Life after college

On a particularly sweaty Thursday, I call Sarah's number and am greeted by sobbing on the other end of the line. I'm afraid that we are in for a rewind of last summer's drug-addled crash that led to her upstate rehab stay.

"I'm pregnant," she confesses flatly.

Hopeful for a loophole, I ask her if she is sure.

"I went to Nassau Medical Center yesterday," Sarah says. "I'm scheduled for an abortion next Tuesday."

"Is that what you want?"

"No," Sarah says. "I don't think I could live with myself if I killed my baby."

Sarah, who will be 21 in September, arrives at my house smelling like honeysuckle and jasmine, a slight blonde wisp. In our regular Thursday custom, Sarah comes to over to do chores or sort through my vintage clothing collection. If there were not a 30-year difference between us, we would seem like friends, she talking about Brad Pitt, me preferring the hard steel of Kid Rock. Sarah creates lyrically beautiful environments for retail stores. We drive to shops sometimes just to look at the displays.

We met about three years ago, when she was enrolled in a fashion promotion class that I teach at Nassau Community College. One of the most artistically gifted students that I've ever had, she was capable of creating beautiful foam boards, which are often used in the fashion industry for the presentation of clothing lines or fashion forecasts. Her work, a mélange of photographs, fabrics and found materials, was other-worldly in its delicacy and beauty.

Sarah graduated in June. She had planned to take a new job in Manhattan and talked about taking her savings out of the bank to buy a car.
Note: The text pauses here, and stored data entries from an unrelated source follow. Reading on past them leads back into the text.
(** The values a posting of actual cost leaves in the row, when it is allowed. *)
Definition admit_actual_cost (input : PostActualCostInput) (current : BudgetAccount)
    : result error (Z * Z) :=
  let operation := "post actual cost" in
  let refused kind text := Err (typedError kind operation (Sentinel text)) in
  let reserved := Money_MinorUnits (account_ReservedCost current) in
  let actual := Money_MinorUnits (account_ActualCost current) in
  let hard := Money_MinorUnits (TaskBudget_HardStopCost (account_Budget current)) in
  if negb (account_Revision current =? post_ExpectedRevision input)%Z then
    refused ErrStaleRevision "budget revision changed"
  else if negb (Money_Currency (TaskBudget_WarningCost (account_Budget current)) =?
                Money_Currency (post_Actual input)) then refused ErrConstraint "currency mismatch"
  else if (reserved <? post_ReleaseReservedMinor input)%Z then
    refused ErrConstraint "release exceeds reservation"
  else if (sub64 max_int64 actual <? Money_MinorUnits (post_Actual input))%Z then
    refused ErrConstraint "actual cost overflow"
  else if (sub_u64 max_int64 (account_ActualTokens current) <? post_Tokens input)%Z then
    refused ErrConstraint "actual token overflow"
  else
    let newReserved := sub64 reserved (post_ReleaseReservedMinor input) in
    let newActual := add64 actual (Money_MinorUnits (post_Actual input)) in
    if (hard <? newReserved)%Z || (sub64 hard newReserved <? newActual)%Z then
      refused ErrConstraint "hard cost cap exceeded"
    else Ok (newReserved, newActual).

Definition PostActualCost (now : Z) (input : PostActualCostInput) (d : db)
    : BudgetAccount * option error * db :=
  let micros := UnixMicro now in
  if IsZero (post_ID input) then (no_account, Some (Sentinel "budget ID must not be empty"), d)
  else match Money_Validate (post_Actual input) with
  | Some e => (no_account, Some (value_error e), d)
  | None =>
      if (Money_MinorUnits (post_Actual input) <? 0)%Z || (post_ReleaseReservedMinor input <? 0)%Z then
        (no_account, Some (Sentinel "actual cost and reservation release must not be negative"), d)
      else if (max_int64 <? post_Tokens input)%Z then
        (no_account, Some (Sentinel "actual token count exceeds SQLite integer range"), d)
      else RunInTransaction (fun d =>
        current ← scanBudget (find_budget d (post_ID input)) "read budget for actual cost" @@ no_account;
        '(newReserved, newActual) ← admit_actual_cost input current @@ no_account;
        '(changed, d) ← writing "post actual cost"
          (update_budget d (post_ID input) (post_ExpectedRevision input) (fun b =>
             reposted_row newReserved newActual (b_actual_tokens b + post_Tokens input) micros b))
          @@ no_account;
        _ ← refuse (negb changed) no_account
          (typedError ErrStaleRevision "post actual cost" (Sentinel "budget changed"));
        Ok (reposted_account newReserved newActual
              (add_u64 (account_ActualTokens current) (post_Tokens input)) micros current, d)) d
  end.

(** ** Adjusting a budget before approval *)

Context (marshal_budget : TaskBudget -> string) (unmarshal_budget : string -> option TaskBudget).

Record PreApprovalBudgetAdjustment := {
  adjustment_BudgetID : ID;
  adjustment_TaskID : ID;
  adjustment_Revision : Z;
  adjustment_PreviousLimitRevision : Z;
  adjustment_AdjustedLimitRevision : Z;
  adjustment_Previous : TaskBudget;
  adjustment_Adjusted : TaskBudget;
  adjustment_Actor : string;
  adjustment_AuthorityReference : string;
  adjustment_Reason : string;
  adjustment_IdempotencyKey : string;
  adjustment_CreatedAt : Z;
}.

Record AdjustInput := {
  adjust_BudgetID : ID;
  adjust_ExpectedBudgetRevision : Z;
  adjust_ExpectedLimitRevision : Z;
  adjust_Requested : TaskBudget;
  adjust_Actor : string;
  adjust_AuthorityReference : string;
  adjust_Reason : string;
  adjust_IdempotencyKey : string;
}.

Definition no_adjustment : PreApprovalBudgetAdjustment :=
  {| adjustment_BudgetID := ""; adjustment_TaskID := ""; adjustment_Revision := 0;
     adjustment_PreviousLimitRevision := 0; adjustment_AdjustedLimitRevision := 0;
     adjustment_Previous := account_Budget no_account;
     adjustment_Adjusted := account_Budget no_account; adjustment_Actor := "";
     adjustment_AuthorityReference := ""; adjustment_Reason := ""; adjustment_IdempotencyKey := "";
     adjustment_CreatedAt := 0 |}.

Definition policy_error (e : PolicyError) : error :=
  match e with
  | ErrInvalidPolicy detail => sentinel_text "invalid fixed policy" detail
  | ErrBudgetAdjustmentTooLate => Sentinel "budget adjustment is only allowed before approval"
  end.

Definition findPreApprovalBudgetAdjustment (d : db) (budget : ID) (key : string)
    : result error (option PreApprovalBudgetAdjustment) :=
  match find (fun r => (pa_budget_id r =? budget) && (pa_idempotency_key r =? key)) (adjustments d) with
  | None => Ok None
  | Some r =>
      match unmarshal_budget (pa_previous_json r) with
      | None => Err (typedError ErrCorrupt "decode previous budget" (Sentinel "invalid JSON"))
      | Some previous =>
      match unmarshal_budget (pa_adjusted_json r) with
      | None => Err (typedError ErrCorrupt "decode adjusted budget" (Sentinel "invalid JSON"))
      | Some adjusted =>
          if blank (pa_actor r) || blank (pa_authority r) || blank (pa_reason r) then
            Err (typedError ErrCorrupt "read pre-approval budget adjustment"
                   (Sentinel "attribution is incomplete"))
          else Ok (Some
            {| adjustment_BudgetID := pa_budget_id r; adjustment_TaskID := pa_task_id r;
               adjustment_Revision := pa_revision r;
               adjustment_PreviousLimitRevision := pa_previous_limit_revision r;
               adjustment_AdjustedLimitRevision := pa_adjusted_limit_revision r;
               adjustment_Previous := previous; adjustment_Adjusted := adjusted;
               adjustment_Actor := pa_actor r; adjustment_AuthorityReference := pa_authority r;
               adjustment_Reason := pa_reason r; adjustment_IdempotencyKey := pa_idempotency_key r;
               adjustment_CreatedAt := repositoryTime (pa_created_at r) |})
      end end
  end.

(** Whether anything has been reserved or spent. *)
Definition has_exposure (s : BudgetSnapshot) : bool :=
  negb (Numerator (snap_ReservedCost s) =? 0)%Z || negb (Numerator (snap_ChargedCost s) =? 0)%Z ||
  negb (Numerator (snap_ActualKnownCost s) =? 0)%Z || negb (snap_ReservedTokens s =? 0)%Z ||
  negb (snap_ChargedTokens s =? 0)%Z || negb (snap_ActualTokens s =? 0)%Z ||
  snap_CostAccountingUnknown s || snap_TokenAccountingUnknown s || snap_ReconciliationPending s ||
  negb (snap_ProviderCallSlots s =? 0)%Z.

Definition adjusted_limit (input : AdjustInput) (revision micros : Z) : limit_row :=
  let b := adjust_Requested input in
  {| l_budget_id := adjust_BudgetID input; l_revision := revision;
     l_warning_numerator := Money_MinorUnits (TaskBudget_WarningCost b);
     l_warning_denominator := 1;
     l_hard_numerator := Money_MinorUnits (TaskBudget_HardStopCost b); l_hard_denominator := 1;
     l_currency := Money_Currency (TaskBudget_WarningCost b);
     l_warning_tokens := TaskBudget_WarningTokens b; l_hard_tokens := TaskBudget_HardStopTokens b;
     l_approval_id := None; l_authority_kind := "preapproval-user-adjustment";
     l_actor_kind := "user"; l_actor_reference := adjust_Actor input; l_reason := adjust_Reason input;
     l_idempotency_key := adjust_IdempotencyKey input;
     l_provenance := json_object
       [ ("authority_reference", json_quote (adjust_AuthorityReference input));
         ("schema_version", "1"); ("source", json_quote "preapproval-budget-adjustment") ];
     l_created_at := micros |}.

Definition adjusted_row (input : AdjustInput) (micros : Z) (r : budget_row) : budget_row :=
  let b := adjust_Requested input in
  {| b_id := b_id r; b_task_id := b_task_id r; b_currency := b_currency r;
     b_warning_cost := Money_MinorUnits (TaskBudget_WarningCost b);
     b_hard_cost := Money_MinorUnits (TaskBudget_HardStopCost b);
     b_warning_tokens := TaskBudget_WarningTokens b; b_hard_tokens := TaskBudget_HardStopTokens b;
     b_warning_wall := TaskBudget_WarningWallClock b; b_hard_wall := TaskBudget_HardStopWallClock b;
     b_maximum_provider_calls := TaskBudget_MaximumProviderCalls b;
     b_maximum_repair_rounds := TaskBudget_MaximumRepairRounds b;
     b_maximum_tool_executions := TaskBudget_MaximumToolExecutions b;
     b_reserved_cost := b_reserved_cost r; b_actual_cost := b_actual_cost r;
     b_actual_tokens := b_actual_tokens r; b_created_at := b_created_at r; b_updated_at := micros;
     b_revision := b_revision r + 1 |}.
Lemma settled_wf : wf d1.
Proof.
  destruct Hinv as [Hwf _]. pose proof (active_not_posted d r0 Hwf Hr0 Hactive) as Hnot.
  destruct Hwf. constructor; try assumption; simpl.
  - rewrite map_map. erewrite map_ext; [eassumption|]. apply settle_in_id.
  - intros r (r' & -> & Hr')%list_elem_of_fmap. rewrite settle_in_budget, settle_in_currency.
    destruct (wf_reservations r' Hr') as [Hok Hb]. split; [by apply settle_in_ok|done].
  - intros p Hp. destruct (wf_postings p Hp) as (Hok & r & (Hr & H1 & H2 & H3) & Hs).
    split; [done|]. exists (g r). unfold reservation_for.
    rewrite settle_in_id, settle_in_budget, settle_in_currency, settle_in_same; [|done|congruence].
    split_and!; try done. simpl. rewrite <- (settle_in_same r); [|done|congruence].
    by apply list_elem_of_fmap_2.
  - intros i Hi. destruct (wf_intents i Hi) as (Hok & r & (Hr & H1 & H2 & H3)).
    split; [done|]. exists (g r). unfold reservation_for.
    rewrite settle_in_id, settle_in_budget, settle_in_currency. split_and!; try done. simpl.
    by apply list_elem_of_fmap_2.
Qed.

Context (bound : reservation_row -> Q) (posted : posting_row -> Q).
Context (billed : intent_row -> reservation_row -> Q) `{!Measure bound posted billed}.

Lemma settled_held d' : (held bound posted billed d' (g r0) <= held bound posted billed d r0)%Q.
Proof.
  unfold held. rewrite settle_in_r0. unfold change. simpl.
  rewrite Hactive, bound_settled, (proj2 (String.eqb_neq _ _) Hstate). simpl. apply Q.le_min_r.
Qed.

Lemma settled_reserved d' : (reserved_part bound d' (g r0) <= reserved_part bound d r0)%Q.
Proof.
  unfold reserved_part at 1. rewrite settle_in_r0. unfold change. simpl.
  rewrite (proj2 (String.eqb_neq _ _) Hstate). simpl.
  eapply reserved_part_nonneg; [done|apply Hinv|done].
Qed.

Lemma settled_charged d' :
  posting_of d' (r_id r0) = posting_of d (r_id r0) -> intent_of d' (r_id r0) = intent_of d (r_id r0) ->
  charged_part posted billed d' (g r0) = charged_part posted billed d r0.
Proof.
  intros H1 H2. unfold charged_part. rewrite settle_in_id, H1, H2, settle_in_r0.
  destruct (posting_of d _); [done|]. destruct (intent_of d _); [apply billed_settled|done].
Qed.
End Settled.

(** What [one_row_mid] asks of a settled row, the charge apart. *)
Ltac settle_row :=
  try done;
  first [ by intros; eapply settle_in_same | apply settle_in_id | apply settle_in_budget
        | by apply settled_wf | apply settled_held; first [done | apply _]
        | eapply settled_reserved; first [done | apply token_measure]
        | match goal with H : ledger_inv _ |- wf _ => apply H end | idtac ].

(** A release. *)
Lemma release_active_inv now d input r s d' :
  ledger_inv d -> getBudgetReservation d (release_ReservationID input) = Ok r ->
  release_active json_valid NewEventID now d input r = Ok (s, d') -> ledger_inv d'.
Proof.
  intros Hinv (r0 & Hr0 & _ & Hid & Hbid & _ & _ & Hst & _ & _ & Hrev & _)%getBudgetReservation_Ok.
  unfold release_active. cbn zeta. intros (u & H1%refuse_Ok & H)%bind_Ok.
  skip_bind H. skip_bind H.
  apply bind_Ok in H as ([changed d1] & Hu%with_value_Ok%writing_Ok & H).
  apply bind_Ok in H as (u2 & H2%refuse_Ok & H). to_prop. subst changed.
  rewrite Hst in H1. rewrite Hid, Hrev in Hu. rewrite Hbid in H.
  apply update_reservation_Ok in Hu as [-> _]; [|by apply Hinv|done..].
  eapply conclude_inv; [|exact H].
  eapply (one_row_mid d _ (settle_in (r_id r0) _) r0) with (x := 0); settle_row.
  rewrite (settled_charged d r0 _ _ _ _ bound_tokens) by first [done | apply token_measure]. change (inject_Z 0) with 0%Q. lra.
Qed.

(** A settlement. *)
Lemma insert_posting_Ok d p d' :
  insert_posting json_valid d p = Ok d' ->
  d' = set_postings d (postings d ++ [p]) /\ posting_checks json_valid p = true /\
  forall p', p' ∈ postings d -> p_reservation_id p' <> p_reservation_id p.
Proof.
  unfold insert_posting. intros [-> H]%check_all_Ok. rewrite !Forall_cons in H.
  destruct H as (Hc & _ & Hk & _). split_and!; [done..|]. simpl in Hk.
  apply negb_true_iff in Hk. exact (proj1 (existsb_key_false p_reservation_id _ _) Hk).
Qed.


Lemma posted_row_ok d input r slots actual micros r0 :
  wf d -> r0 ∈ reservations d ->
  res_TokenBound r = (if r_token_bound_known r0 then Some (or_zero (r_token_bound r0)) else None) ->
  exceeds_int64 (settle_ActualTokens input) = false ->
  posting_checks json_valid (posted_row input r slots actual micros) = true ->
  posting_ok (posted_row input r slots actual micros).
Proof.
  intros Hwf Hr0 Hb Ht Hc. unfold posting_checks in Hc. to_prop. destruct_and!.
  split_and!; [done..|]. unfold posted_token_count, exceeds_int64, nonnegative in *. simpl in *.
  destruct (settle_ActualTokens input) as [t|]; simpl; to_prop.
  - split; lia.
  - destruct (wf_reservations d Hwf r0 Hr0) as [(_ & _ & Hr & _) _]. unfold token_bound in Hr.
    rewrite Hb. by destruct (r_token_bound_known r0).
Qed.

Section Posted.
Context (d : db) (r0 : reservation_row) (provenance : string) (micros : Z) (p : posting_row).
Context (Hinv : ledger_inv d) (Hr0 : r0 ∈ reservations d) (Hactive : r_state r0 = "active").
Context (Hp : posting_ok p) (Hpr : p_reservation_id p = r_id r0).
Context (Hpb : p_budget_id p = r_budget_id r0) (Hpc : p_currency p = r_currency r0).
Context (Hnew : forall p', p' ∈ postings d -> p_reservation_id p' <> p_reservation_id p).

Let g := settle_in (r_id r0) (settled_row "committed" "usage committed" provenance micros).
Let d1 := set_reservations d (map g (reservations d)).
Let d2 := set_postings d1 (postings d1 ++ [p]).

Lemma posted_wf : wf d2.
Proof.
  assert (wf d1) as Hwf by by apply settled_wf. destruct Hwf. constructor; try assumption; simpl.
  - by apply NoDup_snoc.
  - intros p' [Hp'|Hp'%list_elem_of_singleton]%elem_of_app; [auto|]. subst p'. split; [done|].
    exists (g r0). split; [split_and!|].
    + by apply list_elem_of_fmap_2.
    + by rewrite Hpr; apply settle_in_id.
    + by rewrite Hpb; apply settle_in_budget.
    + rewrite Hpc; apply settle_in_currency.
    + unfold g. by rewrite settle_in_r0.
Qed.
Lemma SettleProviderBudget_kept now input d :
  P d -> P (SettleProviderBudget json_valid json_Valid map_order NewEventID now input d).2.
Proof.
  intros Hd. unfold SettleProviderBudget, err_guard.
  destruct (validateSettleProviderBudget _ _ _); [done|]. destruct (normalize_actual _); [done|].
  apply transaction_keeps; [done|]. intros v d' (r & _ & H)%bind_Ok.
  apply bind_Ok in H as (existing & _ & H). destruct existing.
  - unfold replay_posting in H. skip_bind H. skip_bind H.
    by apply latest_same in H as ->.
  - unfold settle_active in H. cbn zeta in H. skip_bind H.
    skip_bind H. skip_bind H.
    skip_bind H.
    apply bind_Ok in H as ([changed d1] & Hu%with_value_Ok%writing_Ok & H).
    skip_bind H. apply bind_Ok in H as (d2 & Hp%with_value_Ok%writing_Ok & H).
    apply (keep_settle P HP) in Hu; [|done]. apply (keep_posting P HP) in Hp; [|done].
    by eapply conclude_kept.
Qed.

Lemma ReleaseProviderBudget_kept now input d :
  P d -> P (ReleaseProviderBudget json_valid json_Valid NewEventID now input d).2.
Proof.
  intros Hd. unfold ReleaseProviderBudget. destruct (validateReleaseProviderBudget _ _); [done|].
  apply transaction_keeps; [done|]. intros v d' (r & _ & H)%bind_Ok. destruct (res_State r =? _).
  - unfold replay_release in H. skip_bind H. by apply latest_same in H as ->.
  - unfold release_active in H. cbn zeta in H. skip_bind H.
    skip_bind H. skip_bind H.
    apply bind_Ok in H as ([changed d1] & Hu%with_value_Ok%writing_Ok & H).
    skip_bind H. apply (keep_settle P HP) in Hu; [|done].
    by eapply conclude_kept.
Qed.
(* ===== verification/ProviderMetadata.v ===== *)
(** * Provider streams and the metadata that may be kept
    (src/internal/providers/stream.go and metadata.go)

    The events a provider's stream delivers, and the bounds and the redaction
    that a provider's own texts pass before anything keeps them. *)

From Stdlib Require Import Ascii.
From S2P Require Import Prelude GoText GoErrors PolicyValues ProviderTypes Pricing GoPath GoRegexp.
From S2P Require Import AgentTypes Retry.
Open Scope string_scope.
Open Scope list_scope.
Open Scope go_scope.

(** ** Stream events *)

Abbreviation StreamEventKind := string (only parsing).
Definition StreamEventTextDelta : StreamEventKind := "text-delta".
Definition StreamEventToolCallDelta : StreamEventKind := "tool-call-delta".
Definition StreamEventToolCall : StreamEventKind := "tool-call".
Definition StreamEventUsage : StreamEventKind := "usage".
Definition StreamEventMetadata : StreamEventKind := "metadata".
Definition StreamEventFinal : StreamEventKind := "final".

Record ToolCallDelta := {
  Delta_Index : Z;
  Delta_ID : string;
  Delta_Name : string;
  Delta_ArgumentsFragment : string;
}.

Record FinalResponse := {
  Final_Identity : ModelIdentity;
  Final_StopReason : string;
  Final_Usage : Usage;
  Final_Metadata : RedactedProviderMetadata;
  Final_PartialEffect : PartialEffectEvidence;
}.

(** A time is its nanoseconds; the zero time is 0. *)
Record StreamEvent := {
  Event_Sequence : Z;
  Event_Kind : StreamEventKind;
  Event_Text : string;
  Event_ToolCallDelta : option ToolCallDelta;
  Event_ToolCall : option ToolCall;
  Event_Usage : option Usage;
  Event_Metadata : option RedactedProviderMetadata;
  Event_Final : option FinalResponse;
  Event_ObservedAt : Z;
}.

(** ** Metadata *)

Definition maximumProviderMetadataFields : Z := 32.
Definition maximumProviderMetadataKey : Z := 64.
Definition maximumProviderMetadataValue : Z := 512.
Definition maximumProviderIdentifier : Z := 512.

Definition ErrUnsafeProviderMetadata : string := "provider metadata is not safe to retain".

Definition key_char (c : ascii) : bool :=
  alnum c || Ascii.eqb c "_" || Ascii.eqb c "-" || Ascii.eqb c ".".

(** A rune beyond ASCII is no character of a key, and neither is any of its
    bytes. *)
Definition validProviderMetadataKey (value : string) : bool :=
  negb ((value =? "") || longer_than maximumProviderMetadataKey value) &&
  forallb key_char (String.list_ascii_of_string value).

(** [unicode.IsControl]. *)
Definition IsControl (r : rune) : bool :=
  match r with
  | String c EmptyString => (N_of_ascii c <? 32)%N || (N_of_ascii c =? 127)%N
  | String c (String d EmptyString) => (N_of_ascii c =? 194)%N && in_range 128 159 (N_of_ascii d)
  | _ => false
  end.

(** [strings.Map] with a function that drops the control characters. *)
Definition drop_control (s : string) : string :=
  text (List.filter (fun r => negb (IsControl r)) (runes s)).

Section Sanitize.
(** The callback is a closure of its caller, which keeps its own state. *)
Context {S : Type} (redact : string -> S -> string * S).

Definition sanitizeProviderMetadataValue (label value : string) (maximum : Z) (s : S)
    : result error string * S :=
  if longer_than (maximum * 4) value then
    (Err (sentinel_text ErrUnsafeProviderMetadata (label +:+ " input exceeds pre-redaction bounds")), s)
  else
    let '(redacted, s) := redact value s in
    let value := TrimSpace (drop_control (ToValidUTF8 redacted replacement_character)) in
    if longer_than maximum value then
      (Err (sentinel_text ErrUnsafeProviderMetadata (label +:+ " exceeds retained bounds")), s)
    else (Ok value, s).

Definition SanitizeProviderIdentifier (value : string) (s : S) : result error string * S :=
  sanitizeProviderMetadataValue "provider request ID" value maximumProviderIdentifier s.

(** The loop over the fields, in the order the map is ranged over. *)
Fixpoint sanitize_fields (fields : list (string * string)) (sanitized : gmap string string) (s : S)
    : result error (gmap string string) * S :=
  match fields with
  | [] => (Ok sanitized, s)
  | (key, value) :: rest =>
      if negb (validProviderMetadataKey key) then
        (Err (sentinel_text ErrUnsafeProviderMetadata ("field key " +:+ Quote key +:+ " is invalid")), s)
      else
        match sanitizeProviderMetadataValue ("field " +:+ key) value maximumProviderMetadataValue s with
        | (Err e, s) => (Err e, s)
        | (Ok safe, s) => sanitize_fields rest (<[key := safe]> sanitized) s
        end
  end.

(** The callback is not [nil]. *)
Definition SanitizeProviderMetadata (order : gmap string string -> list (string * string))
    (metadata : RedactedProviderMetadata) (s : S) : result error RedactedProviderMetadata * S :=
  match sanitizeProviderMetadataValue "request ID" (Metadata_RequestID metadata)
          maximumProviderIdentifier s with
  | (Err e, s) => (Err e, s)
  | (Ok requestID, s) =>
      match sanitizeProviderMetadataValue "response ID" (Metadata_ResponseID metadata)
              maximumProviderIdentifier s with
      | (Err e, s) => (Err e, s)
      | (Ok responseID, s) =>
          match sanitizeProviderMetadataValue "fingerprint" (Metadata_Fingerprint metadata)
                  maximumProviderIdentifier s with
          | (Err e, s) => (Err e, s)
          | (Ok fingerprint, s) =>
              if (maximumProviderMetadataFields <? Z.of_nat (size (Metadata_Fields metadata)))%Z then
                (Err (sentinel_text ErrUnsafeProviderMetadata "field count exceeds supported bounds"), s)
              else
                match sanitize_fields (order (Metadata_Fields metadata)) ∅ s with
                | (Err e, s) => (Err e, s)
                | (Ok fields, s) =>
                    (Ok {| Metadata_RequestID := requestID; Metadata_ResponseID := responseID;
                           Metadata_Fingerprint := fingerprint; Metadata_Fields := fields |}, s)
                end
          end
      end
  end.
End Sanitize.

(** ** Redaction with a redactor that can fail

    The coordinator's closures: a text the redactor refuses becomes empty, and
    the error of the last redaction is what the caller looks at. *)
Section Redactor.
Context (Redact : string -> result error string).
Context (order : gmap string string -> list (string * string)).

Definition redact_closure (input : string) (_ : option error) : string * option error :=
  match Redact input with Ok output => (output, None) | Err e => ("", Some e) end.

Definition sanitize_metadata (metadata : RedactedProviderMetadata)
    : result error RedactedProviderMetadata :=
  let '(sanitized, redactionErr) := SanitizeProviderMetadata redact_closure order metadata None in
  match redactionErr with Some e => Err e | None => sanitized end.

Definition sanitize_identifier (value : string) : result error string :=
  let '(sanitized, redactionErr) := SanitizeProviderIdentifier redact_closure value None in
  match redactionErr with Some e => Err e | None => sanitized end.
End Redactor.

(** ** What may be kept *)

Definition safe_text (maximum : Z) (value : string) : Prop :=
  Z.of_nat (String.length value) <= maximum.

Definition safe_metadata (m : RedactedProviderMetadata) : Prop :=
  safe_text maximumProviderIdentifier (Metadata_RequestID m) /\
  safe_text maximumProviderIdentifier (Metadata_ResponseID m) /\
  safe_text maximumProviderIdentifier (Metadata_Fingerprint m) /\
  map_Forall (fun key value =>
    validProviderMetadataKey key = true /\ safe_text maximumProviderMetadataValue value)
    (Metadata_Fields m).

Lemma sanitized_value {S} (redact : string -> S -> string * S) label value maximum s safe s' :
  sanitizeProviderMetadataValue redact label value maximum s = (Ok safe, s') ->
  safe_text maximum safe.
Proof.
  unfold sanitizeProviderMetadataValue, safe_text.
  destruct (longer_than (maximum * 4) value); [done|]. destruct (redact value s) as [redacted s1].
  destruct (longer_than maximum _) eqn:Hl; [done|]. intros [= <- <-].
  unfold longer_than in Hl. by apply Z.ltb_ge in Hl.
Qed.

Lemma sanitized_fields {S} (redact : string -> S -> string * S) fields m s m' s' :
  sanitize_fields redact fields m s = (Ok m', s') ->
  map_Forall (fun key value =>
    validProviderMetadataKey key = true /\ safe_text maximumProviderMetadataValue value) m ->
  map_Forall (fun key value =>
    validProviderMetadataKey key = true /\ safe_text maximumProviderMetadataValue value) m'.
Proof.
  revert m s. induction fields as [|[key value] rest IH]; intros m s; simpl; [by intros [= <- <-]|].
  destruct (validProviderMetadataKey key) eqn:Hkey; [|done]. simpl.
  destruct (sanitizeProviderMetadataValue _ _ _ _ _) as [[e|safe] s1] eqn:Hv; [done|].
  intros Hrest Hm. apply (IH _ _ Hrest). apply map_Forall_insert_2; [|done].
  split; [done|]. by eapply sanitized_value.
Qed.

Lemma sanitized_metadata {S} (redact : string -> S -> string * S) order metadata s m s' :
  SanitizeProviderMetadata redact order metadata s = (Ok m, s') -> safe_metadata m.
Proof.
  unfold SanitizeProviderMetadata.
  destruct (sanitizeProviderMetadataValue _ "request ID" _ _ _) as [[e|r] s1] eqn:H1; [done|].
  destruct (sanitizeProviderMetadataValue _ "response ID" _ _ _) as [[e|p] s2] eqn:H2; [done|].
  destruct (sanitizeProviderMetadataValue _ "fingerprint" _ _ _) as [[e|f] s3] eqn:H3; [done|].
  destruct (maximumProviderMetadataFields <? _)%Z; [done|].
  destruct (sanitize_fields _ _ _ _) as [[e|fields] s4] eqn:H4; [done|]. intros [= <- <-].
  split; [|split; [|split]]; simpl; eauto using sanitized_value.
  eapply sanitized_fields; [done|]. apply map_Forall_empty.
Qed.

Lemma sanitize_metadata_safe Redact order metadata m :
  sanitize_metadata Redact order metadata = Ok m -> safe_metadata m.
Proof.
  unfold sanitize_metadata. destruct (SanitizeProviderMetadata _ _ _ _) as [r [e|]] eqn:Hs; [done|].
  intros ->. by eapply sanitized_metadata.
Qed.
Now she talks of buying Shabby Chic crib linens.

At this point she has told no one, other than the father of the child, that she is pregnant. He is disinterested at best. I promise Sarah I'll introduce her to people who will lay the choices before her, so that she can make an intelligent decision.

I call Julie, who is familiar with the Regina Residence for unwed mothers in Merrick. She calls her friend Nancy, whose 18-year-old daughter has had two abortions and now is the mother of an infant. I call my friend Mary Lee at St. Christopher's Church in Baldwin. She counsels teens in a youth ministry. We all agree to meet at her office.

In the church basement with its cinder-block walls and colorful mural, smelling like cleaning solvents and humidity, a fan tosses the hot air about the room. I leave to walk about in the pocket park that meanders into Merrick Road. Mary and Sarah are left to talk.

The baby's 21-year-old father tells Sarah that he will call and doesn't, in the manner of slackers everywhere. A friend—who does not know that Sarah is carrying his child—reports that the slacker has a new girlfriend. Their relationship consisted mostly of hanging out. Having hung out in the same group for several years, this was simply the hook-up du jour. Sarah hadn't used birth control; she thought that she couldn't get pregnant—she hadn't by her last beau, whom she saw for three years. Turns out that he had been using drugs.

Sarah passes up a chance to see Moby at the Vanderbilt because she doesn't want her tadpole exposed to smoke. Instead we wake up early to drive to Sag Harbor to visit a friend of mine, who chastises me for not encouraging Sarah to have an abortion.

I argue that the unspoken thread of feminism is that each woman should still have a right to choose that which makes her most happy. Sarah says that her mother has told her, in flashes of anger, that she was unexpected, that she should have been aborted.

When Sarah's mom finds a pamphlet on pregnancy in the house, she explodes. She does not see this as a blessed event, but only as the end of hope in her talented daughter's life. She is unmovable in her feeling that abortion is the only path.

The last week of July, the first sonogram shows an empty sac. The doctor says that it is either a very early pregnancy or one that has gone awry. Sarah must come in two weeks to make certain that the fetus is growing within the womb, to make sure that it is not an ectopic pregnancy.

Two weeks later, as a fierce storm breaks over the medical complex in Huntington, Sarah still has not decided what she will do. We watch a tiny figure on the sonogram screen, its heart beating strong. The baby could be here in March.